» **EXERCISE**
Provide an exact copy of the lines from the beginning of the records through the line that includes "[errors] list that", and of no others.

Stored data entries
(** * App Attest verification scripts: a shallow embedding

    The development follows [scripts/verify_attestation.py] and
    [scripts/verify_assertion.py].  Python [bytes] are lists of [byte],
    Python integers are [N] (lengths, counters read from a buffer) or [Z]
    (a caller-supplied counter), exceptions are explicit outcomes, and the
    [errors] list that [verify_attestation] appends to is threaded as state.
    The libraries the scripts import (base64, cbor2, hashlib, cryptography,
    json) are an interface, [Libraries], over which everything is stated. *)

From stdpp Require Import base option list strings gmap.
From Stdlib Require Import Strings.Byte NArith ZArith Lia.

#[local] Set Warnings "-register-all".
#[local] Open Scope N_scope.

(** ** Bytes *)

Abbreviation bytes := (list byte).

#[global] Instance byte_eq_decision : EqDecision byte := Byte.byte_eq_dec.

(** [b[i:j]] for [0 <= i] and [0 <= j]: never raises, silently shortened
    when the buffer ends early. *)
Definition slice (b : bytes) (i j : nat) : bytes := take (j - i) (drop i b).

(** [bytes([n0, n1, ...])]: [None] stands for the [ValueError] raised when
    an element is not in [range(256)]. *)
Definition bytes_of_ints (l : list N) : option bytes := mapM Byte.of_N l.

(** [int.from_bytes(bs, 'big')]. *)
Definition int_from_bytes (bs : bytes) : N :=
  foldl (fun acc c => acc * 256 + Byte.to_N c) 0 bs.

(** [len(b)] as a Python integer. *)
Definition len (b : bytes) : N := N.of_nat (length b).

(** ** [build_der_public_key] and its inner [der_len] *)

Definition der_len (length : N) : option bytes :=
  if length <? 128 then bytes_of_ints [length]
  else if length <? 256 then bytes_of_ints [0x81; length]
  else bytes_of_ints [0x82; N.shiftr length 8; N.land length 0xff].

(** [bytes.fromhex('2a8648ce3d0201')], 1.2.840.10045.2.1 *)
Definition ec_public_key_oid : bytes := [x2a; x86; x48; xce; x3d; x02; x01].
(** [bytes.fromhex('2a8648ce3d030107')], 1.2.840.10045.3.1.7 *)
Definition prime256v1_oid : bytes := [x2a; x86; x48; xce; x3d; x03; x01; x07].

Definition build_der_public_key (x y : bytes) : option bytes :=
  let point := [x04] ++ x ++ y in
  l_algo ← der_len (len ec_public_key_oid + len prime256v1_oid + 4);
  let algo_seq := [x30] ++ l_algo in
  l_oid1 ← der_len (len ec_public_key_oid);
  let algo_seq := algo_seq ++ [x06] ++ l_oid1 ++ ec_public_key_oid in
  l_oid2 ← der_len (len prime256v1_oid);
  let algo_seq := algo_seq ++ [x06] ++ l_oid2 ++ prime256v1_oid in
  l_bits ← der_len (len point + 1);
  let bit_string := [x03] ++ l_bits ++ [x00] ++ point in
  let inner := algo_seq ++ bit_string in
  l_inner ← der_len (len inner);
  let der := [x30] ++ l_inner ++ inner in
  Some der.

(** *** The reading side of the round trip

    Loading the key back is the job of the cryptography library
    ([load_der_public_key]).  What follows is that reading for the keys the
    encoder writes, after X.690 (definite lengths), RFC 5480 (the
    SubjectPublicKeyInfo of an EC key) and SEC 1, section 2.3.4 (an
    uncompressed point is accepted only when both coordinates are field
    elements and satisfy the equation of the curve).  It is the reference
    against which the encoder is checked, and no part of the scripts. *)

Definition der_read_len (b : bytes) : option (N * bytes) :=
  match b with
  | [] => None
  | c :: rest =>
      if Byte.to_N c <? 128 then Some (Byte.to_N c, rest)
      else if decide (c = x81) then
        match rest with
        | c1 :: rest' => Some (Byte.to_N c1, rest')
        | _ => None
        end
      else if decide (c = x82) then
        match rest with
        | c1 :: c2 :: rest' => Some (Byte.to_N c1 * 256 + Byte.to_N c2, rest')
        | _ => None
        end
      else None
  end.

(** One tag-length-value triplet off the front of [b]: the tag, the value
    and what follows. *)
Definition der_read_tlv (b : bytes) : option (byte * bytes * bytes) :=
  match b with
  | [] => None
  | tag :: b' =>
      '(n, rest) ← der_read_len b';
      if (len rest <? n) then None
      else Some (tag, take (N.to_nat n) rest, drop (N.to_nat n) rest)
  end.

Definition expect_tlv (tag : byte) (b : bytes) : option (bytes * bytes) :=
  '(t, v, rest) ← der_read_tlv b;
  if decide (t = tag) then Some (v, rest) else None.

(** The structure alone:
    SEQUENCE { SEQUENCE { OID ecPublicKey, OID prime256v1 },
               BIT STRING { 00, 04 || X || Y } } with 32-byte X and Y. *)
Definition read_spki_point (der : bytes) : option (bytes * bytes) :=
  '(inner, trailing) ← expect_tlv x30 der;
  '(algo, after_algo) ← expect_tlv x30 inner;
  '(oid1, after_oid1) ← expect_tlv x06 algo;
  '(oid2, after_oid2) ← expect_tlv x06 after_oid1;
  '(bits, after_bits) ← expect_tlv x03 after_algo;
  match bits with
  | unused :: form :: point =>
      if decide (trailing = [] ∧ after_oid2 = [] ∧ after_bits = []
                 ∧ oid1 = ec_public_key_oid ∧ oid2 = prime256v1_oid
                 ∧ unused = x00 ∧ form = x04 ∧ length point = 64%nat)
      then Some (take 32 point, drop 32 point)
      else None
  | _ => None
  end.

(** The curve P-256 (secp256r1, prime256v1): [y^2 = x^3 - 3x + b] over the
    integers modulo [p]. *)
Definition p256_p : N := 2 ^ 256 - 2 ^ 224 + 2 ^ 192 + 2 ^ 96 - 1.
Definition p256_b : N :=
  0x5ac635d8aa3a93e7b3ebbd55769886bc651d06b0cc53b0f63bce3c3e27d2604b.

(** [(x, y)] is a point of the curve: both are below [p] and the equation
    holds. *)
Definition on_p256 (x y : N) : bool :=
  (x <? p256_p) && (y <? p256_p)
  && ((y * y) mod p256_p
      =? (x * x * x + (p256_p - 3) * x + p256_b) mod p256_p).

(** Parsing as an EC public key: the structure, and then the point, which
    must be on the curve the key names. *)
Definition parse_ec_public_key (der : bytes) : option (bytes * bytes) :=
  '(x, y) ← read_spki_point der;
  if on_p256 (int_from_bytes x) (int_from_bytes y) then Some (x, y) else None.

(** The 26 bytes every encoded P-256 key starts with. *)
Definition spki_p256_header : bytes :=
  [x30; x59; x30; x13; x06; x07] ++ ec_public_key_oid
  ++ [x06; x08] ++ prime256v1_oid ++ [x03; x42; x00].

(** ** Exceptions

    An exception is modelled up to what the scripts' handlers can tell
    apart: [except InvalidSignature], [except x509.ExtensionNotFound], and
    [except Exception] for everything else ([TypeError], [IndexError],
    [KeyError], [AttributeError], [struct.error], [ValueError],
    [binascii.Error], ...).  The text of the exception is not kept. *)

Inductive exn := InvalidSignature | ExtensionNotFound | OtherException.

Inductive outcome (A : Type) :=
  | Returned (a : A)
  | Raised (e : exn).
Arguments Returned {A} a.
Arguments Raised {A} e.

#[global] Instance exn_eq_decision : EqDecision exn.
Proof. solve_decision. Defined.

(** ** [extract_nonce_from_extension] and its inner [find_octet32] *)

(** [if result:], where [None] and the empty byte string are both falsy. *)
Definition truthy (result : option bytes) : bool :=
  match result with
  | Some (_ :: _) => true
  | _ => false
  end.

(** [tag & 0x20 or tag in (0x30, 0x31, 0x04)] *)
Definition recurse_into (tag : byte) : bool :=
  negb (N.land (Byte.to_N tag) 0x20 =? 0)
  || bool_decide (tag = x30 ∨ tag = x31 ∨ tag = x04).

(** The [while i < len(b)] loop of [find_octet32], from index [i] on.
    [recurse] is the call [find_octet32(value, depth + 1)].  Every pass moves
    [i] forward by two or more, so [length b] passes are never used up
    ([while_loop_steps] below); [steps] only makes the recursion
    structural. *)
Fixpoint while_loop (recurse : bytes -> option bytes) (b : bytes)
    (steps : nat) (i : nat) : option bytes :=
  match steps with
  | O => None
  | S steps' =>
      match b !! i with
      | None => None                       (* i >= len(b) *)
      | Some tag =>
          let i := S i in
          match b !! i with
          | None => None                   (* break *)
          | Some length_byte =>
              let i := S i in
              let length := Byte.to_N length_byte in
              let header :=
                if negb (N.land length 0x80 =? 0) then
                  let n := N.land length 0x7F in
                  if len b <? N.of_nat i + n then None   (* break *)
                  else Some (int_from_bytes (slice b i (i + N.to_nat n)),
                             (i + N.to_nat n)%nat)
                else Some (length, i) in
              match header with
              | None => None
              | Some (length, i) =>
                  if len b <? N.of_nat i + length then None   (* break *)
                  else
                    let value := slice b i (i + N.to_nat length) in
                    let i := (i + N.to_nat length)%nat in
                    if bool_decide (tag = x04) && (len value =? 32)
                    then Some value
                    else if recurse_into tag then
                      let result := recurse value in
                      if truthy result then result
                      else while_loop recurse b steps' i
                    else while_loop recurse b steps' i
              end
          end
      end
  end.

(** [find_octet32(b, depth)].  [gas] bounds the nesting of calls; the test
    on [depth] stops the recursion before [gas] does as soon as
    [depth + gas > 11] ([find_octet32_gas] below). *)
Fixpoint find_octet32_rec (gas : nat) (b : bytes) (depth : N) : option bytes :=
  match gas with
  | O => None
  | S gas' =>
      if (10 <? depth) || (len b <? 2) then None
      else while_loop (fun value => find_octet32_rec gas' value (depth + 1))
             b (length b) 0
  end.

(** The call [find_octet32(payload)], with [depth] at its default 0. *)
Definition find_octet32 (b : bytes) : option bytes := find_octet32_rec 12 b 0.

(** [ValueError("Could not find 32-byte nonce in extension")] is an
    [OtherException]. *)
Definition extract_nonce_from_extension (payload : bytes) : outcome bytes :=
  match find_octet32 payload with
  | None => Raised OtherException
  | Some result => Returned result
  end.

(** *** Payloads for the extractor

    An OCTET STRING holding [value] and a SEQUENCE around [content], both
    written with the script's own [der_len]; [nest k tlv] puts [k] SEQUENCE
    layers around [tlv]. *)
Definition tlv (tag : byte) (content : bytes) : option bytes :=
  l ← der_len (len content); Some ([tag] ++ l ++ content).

» **SOLUTION BELOW**
(** * App Attest verification scripts: a shallow embedding

    The development follows [scripts/verify_attestation.py] and
    [scripts/verify_assertion.py].  Python [bytes] are lists of [byte],
    Python integers are [N] (lengths, counters read from a buffer) or [Z]
    (a caller-supplied counter), exceptions are explicit outcomes, and the
    [errors] list that [verify_attestation] appends to is threaded as state.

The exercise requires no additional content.